Supplied entries below:

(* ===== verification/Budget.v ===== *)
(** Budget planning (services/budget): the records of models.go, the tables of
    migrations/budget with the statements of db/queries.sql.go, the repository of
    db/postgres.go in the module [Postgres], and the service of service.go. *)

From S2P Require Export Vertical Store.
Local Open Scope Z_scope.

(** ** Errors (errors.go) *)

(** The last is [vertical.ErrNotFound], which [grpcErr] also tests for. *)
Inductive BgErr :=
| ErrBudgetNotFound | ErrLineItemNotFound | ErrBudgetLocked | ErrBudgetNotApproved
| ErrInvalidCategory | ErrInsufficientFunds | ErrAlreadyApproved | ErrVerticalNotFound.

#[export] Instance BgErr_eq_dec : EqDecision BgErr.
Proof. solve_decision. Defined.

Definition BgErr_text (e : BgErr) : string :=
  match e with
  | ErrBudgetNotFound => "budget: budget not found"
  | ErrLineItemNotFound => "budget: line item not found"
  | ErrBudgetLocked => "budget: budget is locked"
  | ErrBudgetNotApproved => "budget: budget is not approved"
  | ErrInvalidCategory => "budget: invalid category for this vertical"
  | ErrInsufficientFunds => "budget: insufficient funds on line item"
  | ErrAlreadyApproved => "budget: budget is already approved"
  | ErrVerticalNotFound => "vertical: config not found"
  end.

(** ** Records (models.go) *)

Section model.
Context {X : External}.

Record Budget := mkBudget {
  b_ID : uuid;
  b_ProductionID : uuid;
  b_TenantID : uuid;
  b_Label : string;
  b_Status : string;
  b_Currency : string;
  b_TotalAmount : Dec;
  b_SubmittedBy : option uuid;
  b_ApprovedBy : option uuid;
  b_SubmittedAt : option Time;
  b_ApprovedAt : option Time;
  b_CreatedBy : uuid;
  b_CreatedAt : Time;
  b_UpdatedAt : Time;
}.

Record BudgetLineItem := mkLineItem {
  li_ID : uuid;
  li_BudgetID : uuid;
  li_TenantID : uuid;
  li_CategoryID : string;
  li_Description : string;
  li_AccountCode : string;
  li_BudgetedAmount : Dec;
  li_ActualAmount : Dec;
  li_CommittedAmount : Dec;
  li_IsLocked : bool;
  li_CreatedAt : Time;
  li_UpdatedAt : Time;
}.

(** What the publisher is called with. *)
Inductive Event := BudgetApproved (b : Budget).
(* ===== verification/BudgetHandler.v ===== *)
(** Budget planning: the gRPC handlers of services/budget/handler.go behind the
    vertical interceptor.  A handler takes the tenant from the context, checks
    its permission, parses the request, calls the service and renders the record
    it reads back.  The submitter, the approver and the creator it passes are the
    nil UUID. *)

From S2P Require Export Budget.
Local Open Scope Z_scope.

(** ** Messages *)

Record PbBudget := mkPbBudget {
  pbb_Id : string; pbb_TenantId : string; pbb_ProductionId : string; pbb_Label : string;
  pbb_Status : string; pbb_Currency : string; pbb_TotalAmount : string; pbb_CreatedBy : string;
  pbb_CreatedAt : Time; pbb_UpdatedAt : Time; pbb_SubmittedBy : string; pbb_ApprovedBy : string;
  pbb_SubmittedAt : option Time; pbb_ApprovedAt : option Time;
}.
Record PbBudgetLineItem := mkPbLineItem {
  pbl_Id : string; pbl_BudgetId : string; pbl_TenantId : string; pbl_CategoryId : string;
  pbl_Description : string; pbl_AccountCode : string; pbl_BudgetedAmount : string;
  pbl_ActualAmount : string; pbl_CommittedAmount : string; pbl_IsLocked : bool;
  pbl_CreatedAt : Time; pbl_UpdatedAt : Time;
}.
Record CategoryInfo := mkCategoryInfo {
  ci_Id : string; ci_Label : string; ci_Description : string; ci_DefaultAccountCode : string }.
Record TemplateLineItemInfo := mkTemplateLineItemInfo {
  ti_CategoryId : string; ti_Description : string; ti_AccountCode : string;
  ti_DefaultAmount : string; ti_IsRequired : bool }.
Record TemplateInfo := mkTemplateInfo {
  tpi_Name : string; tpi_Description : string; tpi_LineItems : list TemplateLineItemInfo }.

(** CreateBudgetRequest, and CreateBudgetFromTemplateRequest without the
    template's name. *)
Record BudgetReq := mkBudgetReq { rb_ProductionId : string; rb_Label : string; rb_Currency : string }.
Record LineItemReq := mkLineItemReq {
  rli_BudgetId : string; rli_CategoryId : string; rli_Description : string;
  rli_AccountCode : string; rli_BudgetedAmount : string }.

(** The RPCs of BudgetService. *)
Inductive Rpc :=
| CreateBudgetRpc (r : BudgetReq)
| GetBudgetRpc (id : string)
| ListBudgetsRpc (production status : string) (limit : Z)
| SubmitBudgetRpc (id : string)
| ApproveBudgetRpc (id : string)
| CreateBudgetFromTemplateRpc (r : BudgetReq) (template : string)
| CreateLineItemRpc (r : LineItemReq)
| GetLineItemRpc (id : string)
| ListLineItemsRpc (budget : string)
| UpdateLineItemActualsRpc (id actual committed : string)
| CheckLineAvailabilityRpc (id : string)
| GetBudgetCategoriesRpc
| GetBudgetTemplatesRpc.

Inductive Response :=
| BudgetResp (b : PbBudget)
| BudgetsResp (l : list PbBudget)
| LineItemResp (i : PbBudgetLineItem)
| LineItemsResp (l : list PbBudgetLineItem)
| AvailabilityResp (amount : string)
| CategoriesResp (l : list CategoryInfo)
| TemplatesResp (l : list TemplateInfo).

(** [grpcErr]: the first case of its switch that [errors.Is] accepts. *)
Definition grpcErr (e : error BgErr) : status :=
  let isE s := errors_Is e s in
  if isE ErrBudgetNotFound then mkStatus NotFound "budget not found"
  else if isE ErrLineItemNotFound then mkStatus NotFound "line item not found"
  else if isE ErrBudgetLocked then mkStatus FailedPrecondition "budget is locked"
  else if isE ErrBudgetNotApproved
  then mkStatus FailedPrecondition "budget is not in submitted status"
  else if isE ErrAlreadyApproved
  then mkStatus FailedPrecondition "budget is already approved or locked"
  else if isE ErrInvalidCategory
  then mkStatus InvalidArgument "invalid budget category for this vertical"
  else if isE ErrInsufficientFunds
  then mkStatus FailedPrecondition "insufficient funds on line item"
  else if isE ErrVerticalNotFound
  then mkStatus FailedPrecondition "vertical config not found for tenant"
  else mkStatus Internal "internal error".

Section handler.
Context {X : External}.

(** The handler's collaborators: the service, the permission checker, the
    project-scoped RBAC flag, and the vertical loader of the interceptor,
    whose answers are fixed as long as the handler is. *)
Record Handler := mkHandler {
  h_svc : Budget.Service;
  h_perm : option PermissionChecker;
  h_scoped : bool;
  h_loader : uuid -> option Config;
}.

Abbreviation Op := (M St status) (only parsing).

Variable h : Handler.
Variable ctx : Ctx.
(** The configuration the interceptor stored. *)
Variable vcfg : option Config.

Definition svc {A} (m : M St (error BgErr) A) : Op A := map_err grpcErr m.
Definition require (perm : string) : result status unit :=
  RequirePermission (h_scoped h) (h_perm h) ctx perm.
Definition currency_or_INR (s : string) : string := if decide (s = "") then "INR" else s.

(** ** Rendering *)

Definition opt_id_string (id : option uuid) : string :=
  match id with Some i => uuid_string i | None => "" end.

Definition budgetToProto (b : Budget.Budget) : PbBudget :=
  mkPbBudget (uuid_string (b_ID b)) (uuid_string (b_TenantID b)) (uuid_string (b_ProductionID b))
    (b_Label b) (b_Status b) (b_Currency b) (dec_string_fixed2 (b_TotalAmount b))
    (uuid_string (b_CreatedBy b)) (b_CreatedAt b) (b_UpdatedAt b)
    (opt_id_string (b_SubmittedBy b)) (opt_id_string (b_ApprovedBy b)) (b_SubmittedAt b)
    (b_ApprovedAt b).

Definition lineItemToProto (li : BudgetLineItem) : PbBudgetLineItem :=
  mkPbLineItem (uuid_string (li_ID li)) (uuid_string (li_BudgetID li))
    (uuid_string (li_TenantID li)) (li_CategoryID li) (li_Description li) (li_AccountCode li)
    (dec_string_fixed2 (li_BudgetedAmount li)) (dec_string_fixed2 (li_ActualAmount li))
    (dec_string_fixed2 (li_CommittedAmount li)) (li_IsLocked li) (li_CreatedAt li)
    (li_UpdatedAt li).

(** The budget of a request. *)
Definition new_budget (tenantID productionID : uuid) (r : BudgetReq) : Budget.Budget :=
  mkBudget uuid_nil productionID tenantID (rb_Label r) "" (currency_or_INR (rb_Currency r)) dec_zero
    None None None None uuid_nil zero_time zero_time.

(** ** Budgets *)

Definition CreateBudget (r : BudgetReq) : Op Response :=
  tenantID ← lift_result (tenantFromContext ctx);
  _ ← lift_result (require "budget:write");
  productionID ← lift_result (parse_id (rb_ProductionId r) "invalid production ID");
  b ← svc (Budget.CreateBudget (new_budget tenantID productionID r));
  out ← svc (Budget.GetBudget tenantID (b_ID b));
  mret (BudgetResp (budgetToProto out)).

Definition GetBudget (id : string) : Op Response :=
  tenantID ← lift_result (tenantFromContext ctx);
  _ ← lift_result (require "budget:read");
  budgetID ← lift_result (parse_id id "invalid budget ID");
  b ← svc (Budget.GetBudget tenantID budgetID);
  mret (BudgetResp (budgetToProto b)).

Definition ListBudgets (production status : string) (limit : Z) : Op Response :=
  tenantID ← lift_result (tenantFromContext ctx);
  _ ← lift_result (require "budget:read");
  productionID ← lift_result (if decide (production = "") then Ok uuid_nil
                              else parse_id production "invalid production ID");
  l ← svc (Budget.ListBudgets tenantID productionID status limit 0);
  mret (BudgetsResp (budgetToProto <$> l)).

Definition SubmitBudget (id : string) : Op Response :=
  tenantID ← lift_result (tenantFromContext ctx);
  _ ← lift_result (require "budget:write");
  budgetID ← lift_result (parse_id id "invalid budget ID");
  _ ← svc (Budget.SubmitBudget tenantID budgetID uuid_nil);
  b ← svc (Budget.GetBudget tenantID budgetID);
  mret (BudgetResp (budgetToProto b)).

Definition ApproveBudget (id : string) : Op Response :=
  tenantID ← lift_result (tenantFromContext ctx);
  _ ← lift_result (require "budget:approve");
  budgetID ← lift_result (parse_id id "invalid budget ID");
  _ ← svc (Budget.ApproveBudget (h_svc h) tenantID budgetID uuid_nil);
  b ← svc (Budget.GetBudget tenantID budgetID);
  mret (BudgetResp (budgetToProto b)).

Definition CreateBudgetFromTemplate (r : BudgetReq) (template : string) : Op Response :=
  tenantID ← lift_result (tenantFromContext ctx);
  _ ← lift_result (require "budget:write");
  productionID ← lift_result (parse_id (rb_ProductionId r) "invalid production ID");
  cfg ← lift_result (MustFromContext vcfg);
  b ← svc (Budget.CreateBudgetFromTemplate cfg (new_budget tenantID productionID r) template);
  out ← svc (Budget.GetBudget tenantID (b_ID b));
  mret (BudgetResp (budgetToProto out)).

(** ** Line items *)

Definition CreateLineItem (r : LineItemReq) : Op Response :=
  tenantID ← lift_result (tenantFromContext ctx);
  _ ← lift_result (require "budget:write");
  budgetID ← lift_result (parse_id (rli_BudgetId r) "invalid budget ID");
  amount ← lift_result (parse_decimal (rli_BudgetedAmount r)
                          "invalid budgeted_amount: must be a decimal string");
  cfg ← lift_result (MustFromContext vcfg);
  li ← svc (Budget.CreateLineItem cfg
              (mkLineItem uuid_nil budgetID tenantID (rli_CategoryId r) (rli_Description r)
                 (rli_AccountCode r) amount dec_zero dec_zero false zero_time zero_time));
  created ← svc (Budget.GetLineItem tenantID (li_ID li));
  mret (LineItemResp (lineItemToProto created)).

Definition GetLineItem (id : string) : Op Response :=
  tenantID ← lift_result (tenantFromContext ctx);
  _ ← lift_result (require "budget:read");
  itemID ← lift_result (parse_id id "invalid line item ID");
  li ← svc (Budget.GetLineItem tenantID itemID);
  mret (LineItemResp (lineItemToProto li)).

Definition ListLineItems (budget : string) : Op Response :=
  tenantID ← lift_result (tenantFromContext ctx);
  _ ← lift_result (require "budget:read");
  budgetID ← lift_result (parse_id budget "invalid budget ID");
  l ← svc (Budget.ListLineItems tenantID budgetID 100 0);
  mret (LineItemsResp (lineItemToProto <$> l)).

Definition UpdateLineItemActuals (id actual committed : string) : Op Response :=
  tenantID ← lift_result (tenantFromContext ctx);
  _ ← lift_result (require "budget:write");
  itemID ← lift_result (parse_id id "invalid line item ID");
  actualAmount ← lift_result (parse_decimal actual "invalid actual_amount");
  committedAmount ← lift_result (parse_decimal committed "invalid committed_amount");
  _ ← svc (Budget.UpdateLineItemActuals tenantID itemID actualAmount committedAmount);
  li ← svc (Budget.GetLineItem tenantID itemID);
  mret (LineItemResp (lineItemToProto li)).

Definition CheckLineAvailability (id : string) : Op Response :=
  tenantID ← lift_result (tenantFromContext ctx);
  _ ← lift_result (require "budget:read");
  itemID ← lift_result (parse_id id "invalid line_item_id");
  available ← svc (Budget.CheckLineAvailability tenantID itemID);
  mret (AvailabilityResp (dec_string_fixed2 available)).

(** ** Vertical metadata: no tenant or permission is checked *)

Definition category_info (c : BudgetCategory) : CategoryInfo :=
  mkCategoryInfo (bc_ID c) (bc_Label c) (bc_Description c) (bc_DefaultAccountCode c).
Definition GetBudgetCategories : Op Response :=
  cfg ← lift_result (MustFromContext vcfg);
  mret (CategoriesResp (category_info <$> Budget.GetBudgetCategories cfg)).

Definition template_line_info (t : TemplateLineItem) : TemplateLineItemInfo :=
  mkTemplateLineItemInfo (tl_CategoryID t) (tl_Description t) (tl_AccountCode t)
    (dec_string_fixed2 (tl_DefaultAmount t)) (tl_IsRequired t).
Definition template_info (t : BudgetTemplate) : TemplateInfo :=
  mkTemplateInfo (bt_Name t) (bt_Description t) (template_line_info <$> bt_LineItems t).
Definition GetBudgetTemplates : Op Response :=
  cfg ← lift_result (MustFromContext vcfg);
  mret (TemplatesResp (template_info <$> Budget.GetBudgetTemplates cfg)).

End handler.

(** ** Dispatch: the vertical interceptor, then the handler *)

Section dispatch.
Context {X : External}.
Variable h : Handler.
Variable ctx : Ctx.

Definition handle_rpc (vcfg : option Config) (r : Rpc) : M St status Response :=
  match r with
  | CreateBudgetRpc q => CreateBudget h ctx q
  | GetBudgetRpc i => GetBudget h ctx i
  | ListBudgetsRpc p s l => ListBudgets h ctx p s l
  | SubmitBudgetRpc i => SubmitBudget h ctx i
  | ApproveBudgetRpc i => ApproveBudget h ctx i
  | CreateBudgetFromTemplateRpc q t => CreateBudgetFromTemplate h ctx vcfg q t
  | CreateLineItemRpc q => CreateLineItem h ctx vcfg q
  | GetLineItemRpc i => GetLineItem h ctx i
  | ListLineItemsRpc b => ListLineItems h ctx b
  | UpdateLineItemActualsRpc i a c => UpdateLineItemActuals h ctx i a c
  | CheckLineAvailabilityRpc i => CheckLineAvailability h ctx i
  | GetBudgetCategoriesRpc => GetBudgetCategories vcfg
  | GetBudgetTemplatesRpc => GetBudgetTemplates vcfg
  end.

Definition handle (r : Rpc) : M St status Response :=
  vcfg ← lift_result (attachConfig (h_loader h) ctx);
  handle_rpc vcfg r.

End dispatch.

End of Supplied entries.

### Activity
Start with the line above that contains "SubmitBudget h ctx i" and stop after the line that contains "CheckLineAvailability h ctx i". Output those lines exactly, and only those.

### Your solution
  | SubmitBudgetRpc i => SubmitBudget h ctx i
  | ApproveBudgetRpc i => ApproveBudget h ctx i
  | CreateBudgetFromTemplateRpc q t => CreateBudgetFromTemplate h ctx vcfg q t
  | CreateLineItemRpc q => CreateLineItem h ctx vcfg q
  | GetLineItemRpc i => GetLineItem h ctx i
  | ListLineItemsRpc b => ListLineItems h ctx b
  | UpdateLineItemActualsRpc i a c => UpdateLineItemActuals h ctx i a c
  | CheckLineAvailabilityRpc i => CheckLineAvailability h ctx i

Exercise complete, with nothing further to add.